- Date: August 18, 2023 – September 11, 2023;
- Location: Near Medical Lake, Spokane County, Washington, US
- Coordinates: 47°32′24″N 117°43′52″W﻿ / ﻿47.54000°N 117.73111°W

Statistics
- Burned area: 10,085 acres (4,081 ha)

Impacts
- Deaths: 1
- Structures lost: 240
- Cost: $60 million (2023 USD)

Ignition
- Cause: Sparks from faulty light owned by Inland Power

Map
- Perimeter of Gray Fire (map data)

= Gray Fire =

2023 wildfire in Washington, U.S.

The Gray Fire was a wildfire in Spokane County, Washington, United States. It began near Medical Lake at about 12:27 pm on August 18, 2023. As of 1 September 2023, the fire had burned 10085 acre and was 100% contained. In addition to burning 259 structures, the death of one person was determined to be connected to the fire.

== History ==

=== August ===
The Gray Fire began near Medical Lake at about 12:27 pm on August 18, 2023. The following day it grew to 9500 acre. That same day the fire reached 10% containment.

On August 20, the burned area reached 10014 acre, while containment remained at 10%.

On August 22, containment increased to 48% (mainly due in part to the rain that day which allowed authorities to evaluate damage to structures), while the burned area slightly increased to 10016 acre. Later the same day all evacuations in Medical Lake were lowered to Level 2 with only one area in the unincorporated area of Four Lakes still under a Level 3 evacuation.

On August 24, containment further increased to 58%. Interstate 90 was re-opened on both sides. Washington State Route 904 and Washington State Route 902 were also re-opened that same day.

On August 25, containment increased to 68%.

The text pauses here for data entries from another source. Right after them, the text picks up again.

(* ===== verification/ThreadInit.v ===== *)
(** * The first index of a worker is exact

    [initialPublicationIndex] builds its trees in passes that leave them, for a
    while, with rows older than those looked up: in the end they agree. *)
From Stdlib Require Import ZArith Lia.
From stdpp Require Import prelude gmap strings list sorting.
From S2P Require Import Prelude ThreadIndex ThreadTree ThreadIndexInv ThreadAdvance ThreadActivity ThreadQuery ThreadStore.

Module ThreadInit.
Import ThreadIndex ThreadTree ThreadIndexInv ThreadAdvance ThreadActivity ThreadQuery ThreadStore.

Local Open Scope Z_scope.

(** ** Half-prepared indexes *)

(** Rows that only differ in touch and recipe. *)
Definition same_row (r r' : queryRow) : Prop := item r = item r' /\ header r = header r' /\ activeBranch r = activeBranch r'.

(** Rows are looked up in [M]; all trees but [touched] are still of [S]. *)
Record half (q : queryIndex) (S M : rowmap) : Prop := Half {
  hf_lookup : forall id, lookup q id = M !! id;
  hf_id : forall id r, M !! id = Some r -> rid r = id;
  hf_ordered : tree_of in_ordered S (ordered q);
  hf_active : tree_of in_active S (active q);
  hf_touched : tree_of in_touched M (touched q);
  hf_children : tree_of in_children S (children q);
  hf_roots : tree_of in_roots S (roots q);
  hf_activeRoots : tree_of in_activeRoots S (activeRoots q);
  hf_activeBranches : tree_of in_activeBranches S (activeBranches q);
  hf_rootTouches : tree_of in_rootTouches S (rootTouches q);
  hf_invalid : invalidTouches q = untouched M;
  hf_same : forall id, match S !! id, M !! id with Some r, Some r' => same_row r r' | None, None => True | _, _ => False end;
}.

On August 26, containment increased to 73% and the burned area only grew to 10,085 acres (4,081 ha).

On August 27, containment reached 85% while the burned area remained the same.

September

On September 1, fire containment reached to 97% with the burned area remaining the same. Later that day, containment reached to 100%

== Cause ==
The cause of the Gray Fire was determined to be a faulty Inland Power and Light Company outdoor light. On September 26, 2023, two lawsuits had been filed against Inland Power and Light Company due to the damage caused by Gray Fire .

== Impact ==
=== Closures and evacuations ===
Level 3 evacuation orders were issued for the city of Medical Lake and the unincorporated community of Four Lakes on August 18. Level 2 evacuations were also issued for the city of Cheney that same day. An evacuation shelter was opened at Spokane Falls Community College. Lakeland Village residents and staff were evacuated to Eastern State Hospital. They were able to return later that night.

Interstate 90 from milepost 257 to milepost 270 and the entirery of State Route 902 were closed on August 18 due to the fire.

=== Damage ===
By August 21, the fire had burned 265 structures and one person died due to the fire. Another person also died from the nearby Oregon Fire. Additionally at least 850 mixed residential buildings were threatened by the fire.

=== Air Pollution ===
Smoke primarily from wildfires burning in Canada, as well as the Gray Fire and two other fires in Spokane County caused Spokane, Washington to have the worst air quality in the United States for two days, on August 19 and August 20. Air quality index levels reached a peak level of 511 in Spokane in the morning of August 20.

=== Political ===
In response to the Gray Fire and 2 other fires, the Spokane County Board of Commissioners issued a county-wide state of emergency declaration for Spokane County allowing state and federal assistance to come into Spokane County. Washington Governor Jay Inslee also issued a state of emergency for the fires which allows further assistance along with the activation of the Washington National Guard to assist in containment of the fires.

On August 20, the Washington state government's request to the Federal Emergency Management Agency (FEMA) for a Fire Management Assistance Grant was approved. The grant provides federal funds primarily to help with various firefighting costs.